Client's ComEd bill has an "Environmental Cost Recovery" rider that went from $0.0021/kWh to $0.0068/kWh between September and October. That's more than a 3x increase. On 200,000 kWh/month that's an extra $940/month. The client is panicking. Is this a billing error or a legitimate rate increase?
Environmental compliance rider tripled overnight — is this normal?
Check the ICC (Illinois Commerce Commission) docket for ComEd's environmental rider. Environmental compliance riders can increase significantly when a utility completes a major environmental project — like a coal ash remediation or emission control upgrade — and starts recovering the cost through the rider. A 3x increase is dramatic but not impossible if a major project cost just hit the rider. The ICC would have approved the increase before it appeared on bills.
Before assuming it's legitimate, verify the rate. Pull the ICC-filed rider schedule for October and check whether $0.0068/kWh is the correct rate for your client's customer class. Even if the rider legitimately increased, the billing system might have applied the wrong class rate or the wrong effective date. I've seen riders increase legitimately but the billing system apply the new rate one month early, creating a one-month overcharge. Check the effective date in the ICC order against when the new rate appeared on the bill.
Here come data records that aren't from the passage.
Lemma apply_command_tuning (op : rstr) (c : CoreCommand) (self : ActorState) :
  wp (apply_command op c) (fun _ => tuning_kept self) self.
Proof. destruct c; wp_run; reflexivity. Qed.

Lemma apply_platform_tuning (e : PlatformEvent) (self : ActorState) :
  wp (apply_platform e) (fun _ => tuning_kept self) self.
Proof. destruct e; wp_run; reflexivity. Qed.

Lemma apply_transport_tuning (e : TransportEvent) (self : ActorState) :
  wp (apply_transport e) (fun _ => tuning_kept self) self.
Proof. destruct e; wp_run; reflexivity. Qed.

Lemma apply_audio_tuning (e : AudioEvent) (self : ActorState) :
  wp (apply_audio e) (fun _ => tuning_kept self) self.
Proof. destruct e; wp_run; reflexivity. Qed.

Lemma apply_storage_tuning (e : StorageEvent) (self : ActorState) :
  wp (apply (InputStorage e)) (fun _ s => tuning_step self s (InputStorage e)) self.
Proof.
  cbn [apply]. apply wp_bind, wp_read. cbv beta zeta.
  destruct (match _ with Some _ => _ | None => _ end).
  { wp_run; first [apply TuningKept; reflexivity | by eapply TuningSaved]. }
  destruct (_ || _); wp_run; first [apply TuningKept; reflexivity | by eapply TuningLoaded].
Qed.

Lemma apply_tuning (input : CoreActorInput) (self : ActorState) :
  wp (apply input) (fun _ s => tuning_step self s input) self.
Proof.
  assert (forall m, wp m (fun _ => tuning_kept self) self ->
    wp m (fun (_ : ApplyOutcome) s => tuning_step self s input) self) as Hk.
  { intros m H. eapply wp_mono; [exact H|]. intros o s. apply TuningKept. }
  destruct input as [op request|e|e|e|e]; cbn [apply].
  - unfold apply_command_request. apply wp_bind, wp_snap. cbv beta. apply wp_bind, wp_ensure. intros _.
    apply Hk, apply_command_tuning.
  - apply Hk, apply_platform_tuning.
  - destruct e; try (apply Hk, apply_transport_tuning); apply Hk; wp_run; reflexivity.
  - apply Hk, (audio_control_elim tuning_kept); intros; try apply apply_audio_tuning; reflexivity.
  - apply apply_storage_tuning.
Qed.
Also worth checking — did ComEd reclassify the rider categories? Sometimes what looks like a dramatic increase in one rider is actually the consolidation of two or more riders into a single line item. The total rider cost might not have changed much even though one line item tripled.
Checked the ICC filing. The increase is legitimate — ComEd completed a $200M environmental remediation project. But Phil's point about effective date was right — the new rate should have started November 1, not October 1. My client was overcharged for one month at the higher rate. Small dollar amount but a valid finding. Good call.